I would suggest you try out parameterizing your transition matrix via a product of spheres -- maybe not what you had in mind, but it has the merit of fitting into manopt fairly easily.
Specifically, let problem.M = obliquefactory(n, n); This defines a product of n spheres in R^n.
Then, each matrix X on that manifold is a matrix of size n x n with the property that each column has unit 2-norm. As a result, if you consider P = X.^2 (that is, entry-wise square the matrix), then that matrix P has nonnegative entries and its columns sum to 1.
If you would rather that it is the rows that sum to 1, you can call obliquefactory(n, n, true); (which transposes the matrices to fit the other common convention).
Now, you can specify your cost function problem.cost = @(X) .... and in the expression you would write X.^2 (or X.*X) instead of P.

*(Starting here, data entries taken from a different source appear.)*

(* ===== verification/ConfigTests.v ===== *)
(** The tests of the transport ([mod tests] of [armonik-transport/src/config.rs] and of
    [utils.rs]), as programs that panic when they fail. *)

From Stdlib Require Import Strings.Ascii.
From S2P Require Import Prelude Std Env Config ConfigSpec Connect.

(** ** Assertions *)

(** [assert!], [result.expect_err(msg)], [option.expect(msg)]. *)
Definition assert (msg : string) (b : bool) : outcome unit :=
  if b then Return tt else Panic msg.

Definition expect_err {E A} (msg : string) (r : result E A) : outcome E :=
  match r with Err e => Return e | Ok _ => Panic msg end.

Definition expect_some {A} (msg : string) (o : option A) : outcome A :=
  match o with Some a => Return a | None => Panic msg end.

Definition is_none {A} (o : option A) : bool := match o with None => true | Some _ => false end.

(** [str::contains]. *)
Fixpoint contains (s sub : string) : bool :=
  String.prefix sub s || match s with String _ s => contains s sub | EmptyString => false end.

Lemma prefix_app sub a b : String.prefix sub a = true → String.prefix sub (a +:+ b) = true.
Proof.
  revert a. induction sub as [|c sub IH]; intros a Hp; [by destruct (a +:+ b)|].
  destruct a as [|d a]; [done|]. rewrite string_app_cons. cbn in *.
  destruct (Ascii.ascii_dec c d); [by apply IH|done].
Qed.

Lemma contains_app a b sub : contains a sub = true → contains (a +:+ b) sub = true.
Proof.
  induction a as [|c a IH]; rewrite ?string_app_nil, ?string_app_cons.
  - cbn. rewrite orb_false_r. intros Hp. pose proof (prefix_app sub EmptyString b Hp) as Hb.
    rewrite string_app_nil in Hb. by destruct b; cbn [contains]; rewrite Hb.
  - cbn [contains]. intros [Hp|Hc]%orb_true_iff; apply orb_true_iff;
      [left; by apply (prefix_app sub (String c a))|right; by apply IH].
Qed.

#[global] Instance Duration_eq_dec : EqDecision Duration.
Proof. solve_decision. Defined.

(** [Duration::from_millis]. *)
Definition from_millis (n : Z) : Duration := {|
  secs := n `div` 1000;
  subsec_nanos := n `mod` 1000 * 1000000 |}.

(** ** The environment ([utils.rs]) *)

Section env_tests.
(** [{value:?}] of bytes that are not text, and where errors are located. *)
Context (os_debug : list byte → string) (location : string).

(** The [Display] of [ReadEnvError]. *)
Definition display_read_env_error (e : ReadEnvError) : string :=
  match e with
  | NotUnicode name value =>
      "Environment variable `" +:+ name +:+ "=" +:+ os_debug value
      +:+ "` is not a valid unicode string [" +:+ location +:+ "]"
  | NotBoolean name value =>
      "Environment variable `" +:+ name +:+ "=" +:+ value
      +:+ "` is not a valid boolean [" +:+ location +:+ "]"
  end.

(** A variable that is set, or not, for the time of [body]; the environment it leaves. *)
Definition with_var {T} (name : string) (value : option string) (body : Environment → T)
    (env : Environment) : T * Environment :=
  let env := match value with
             | Some value => <[name := Unicode value]> env
             | None => delete name env
             end in
  (body env, delete name env).

(** A [for] loop whose body may panic. *)
Fixpoint for_each {A S} (l : list A) (body : A → S → outcome S) (s : S) : outcome S :=
  match l with
  | [] => Return s
  | a :: l => s ← body a s; for_each l body s
  end.

Definition every_accepted_spelling_is_accepted (env : Environment) : outcome Environment :=
  env ← for_each ["1"; "true"; "yes"; "enable"; "allow"; "authorize"] (λ spelling env,
    let '(read, env) := with_var "ARMONIK_TEST_BOOL" (Some spelling) (λ env,
      read_env_bool env "ARMONIK_TEST_BOOL") env in
    read ← expect spelling read;
    _ ← assert "should read as true" read;
    Return env) env;
  for_each ["0"; "false"; "no"; "disable"; "disallow"; "forbid"; EmptyString] (λ spelling env,
    let '(read, env) := with_var "ARMONIK_TEST_BOOL" (Some spelling) (λ env,
      read_env_bool env "ARMONIK_TEST_BOOL") env in
    read ← expect spelling read;
    _ ← assert "should read as false" (negb read);
    Return env) env.

Definition an_unset_variable_reads_as_false (env : Environment) : outcome Environment :=
  let '(read, env) := with_var "ARMONIK_TEST_BOOL" None (λ env,
    read_env_bool env "ARMONIK_TEST_BOOL") env in
  read ← expect "an unset variable" read;
  _ ← assert "!read" (negb read);
  Return env.

Definition an_unrecognised_value_is_reported_with_its_name_and_value (env : Environment)
    : outcome Environment :=
  let '(read, env) := with_var "ARMONIK_TEST_BOOL" (Some "perhaps") (λ env,
    read_env_bool env "ARMONIK_TEST_BOOL") env in
  error ← expect_err "`perhaps` is not a boolean" read;
  let rendered := display_read_env_error error in
  _ ← assert rendered (contains rendered "ARMONIK_TEST_BOOL");
  _ ← assert rendered (contains rendered "perhaps");
  Return env.

Definition reading_a_plain_string_passes_it_through_and_maps_absent_to_empty (env : Environment)
    : outcome Environment :=
  let '(value, env) := with_var "ARMONIK_TEST_STRING" (Some " spaced ") (λ env,
    read_env env "ARMONIK_TEST_STRING") env in
  value ← expect "set" value;
  _ ← assert "no trimming, no rewriting" (String.eqb value " spaced ");
  let '(absent, env) := with_var "ARMONIK_TEST_STRING" None (λ env,
    read_env env "ARMONIK_TEST_STRING") env in
  absent ← expect "unset" absent;
  _ ← assert "absent reads as empty" (String.eqb absent EmptyString);
  Return env.

Definition env_tests : list (Environment → outcome Environment) :=
  [every_accepted_spelling_is_accepted;
   an_unset_variable_reads_as_false;
   an_unrecognised_value_is_reported_with_its_name_and_value;
   reading_a_plain_string_passes_it_through_and_maps_absent_to_empty].

End env_tests.

(** ** The configuration ([config.rs]) *)

(** What the tests look at in URIs and in the errors of other crates: their texts, and the
    [Display] of an error followed by those of its sources. *)
Class ConfigTestDeps `{!ConfigDeps} : Type := {
  Scheme_as_str : Scheme → string;
  Authority_as_str : Authority → string;
  Uri_path : Uri → string;
  display_tls : PemError → list string;
  display_uri : InvalidUri → list string;
  display_http : HttpError → list string;
  display_io : IoError → list string;
  display_duration : DurationError → list string;
  display_header : InvalidHeaderValue → list string
}.

Section config_tests.
Context `{!ConfigDeps} `{!ConfigTestDeps} (os_debug : list byte → string) (location : string).

(** The [Display] of [std::num::ParseIntError]. *)
Definition display_int (e : IntErrorKind) : string :=
  match e with
  | Empty => "cannot parse integer from empty string"
  | InvalidDigit => "invalid digit found in string"
  | PosOverflow => "number too large to fit in target type"
  end.

(** [error.source()], and the sources of the source. *)
Definition sources (e : ConfigError) : list string :=
  match e with
  | Config.Env source => [display_read_env_error os_debug location source]
  | Tls source => display_tls source
  | UriError source _ => display_uri source
  | Http source _ => display_http source
  | Io source _ => display_io source
  | IncompatibleOptions _ => []
  | InvalidDuration source _ => display_duration source
  | InvalidRateLimitCount source _ | InvalidInteger source _ => [display_int source]
  | InvalidUserAgent source _ => display_header source
  end.

Definition chain (error : ConfigError) : string :=
  foldl (λ rendered cause, rendered +:+ " | " +:+ cause) (display location error) (sources error).

(** [ClientConfigArgs { endpoint, ..Default::default() }]. *)
Definition args : ClientConfigArgs.t := {|
  ClientConfigArgs.endpoint := "http://localhost:5001";
  ClientConfigArgs.cert_pem := dflt;
  ClientConfigArgs.key_pem := dflt;
  ClientConfigArgs.ca_cert := dflt;
  ClientConfigArgs.allow_unsafe_connection := dflt;
  ClientConfigArgs.override_target_name := dflt;
  ClientConfigArgs.connect_timeout := dflt;
  ClientConfigArgs.timeout := dflt;
  ClientConfigArgs.rate_limit := dflt;
  ClientConfigArgs.tcp_keepalive := dflt;
  ClientConfigArgs.tcp_keepalive_interval := dflt;
  ClientConfigArgs.tcp_keepalive_retries := dflt;
  ClientConfigArgs.tcp_nagle_algorithm := dflt;
  ClientConfigArgs.http2_keep_alive_interval := dflt;
  ClientConfigArgs.http2_keep_alive_timeout := dflt;
  ClientConfigArgs.http2_keep_alive_while_idle := dflt;
  ClientConfigArgs.http2_max_header_list_size := dflt;
  ClientConfigArgs.user_agent := dflt |}.

Definition the_minimum_is_an_endpoint : outcome unit :=
  config ← expect "an endpoint is enough" (from_config_args args);
  _ ← assert "assertion failed" (String.eqb (Uri_to_string config.(endpoint)) "http://localhost:5001/");
  _ ← assert "assertion failed" (is_none config.(identity));
  _ ← assert "assertion failed" (is_none config.(cacert));
  _ ← assert "assertion failed" (is_none config.(override_target));
  _ ← assert "assertion failed" (is_none config.(rate_limit));
  Return tt.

My sense is that this might work quite well, but I'm curious to hear what you find.
finding the Riemannian gradient (which I believe is determined using the Euclidean gradient in this package)
Manopt allows you to define the Riemannian gradient directly, for example by setting problem.grad = ...; But it's true that most users (myself included) define the Euclidean gradient (or more generally the "gradient in the embedding space") by setting problem.egrad = ...; then counting on Manopt to do the appropriate transformation.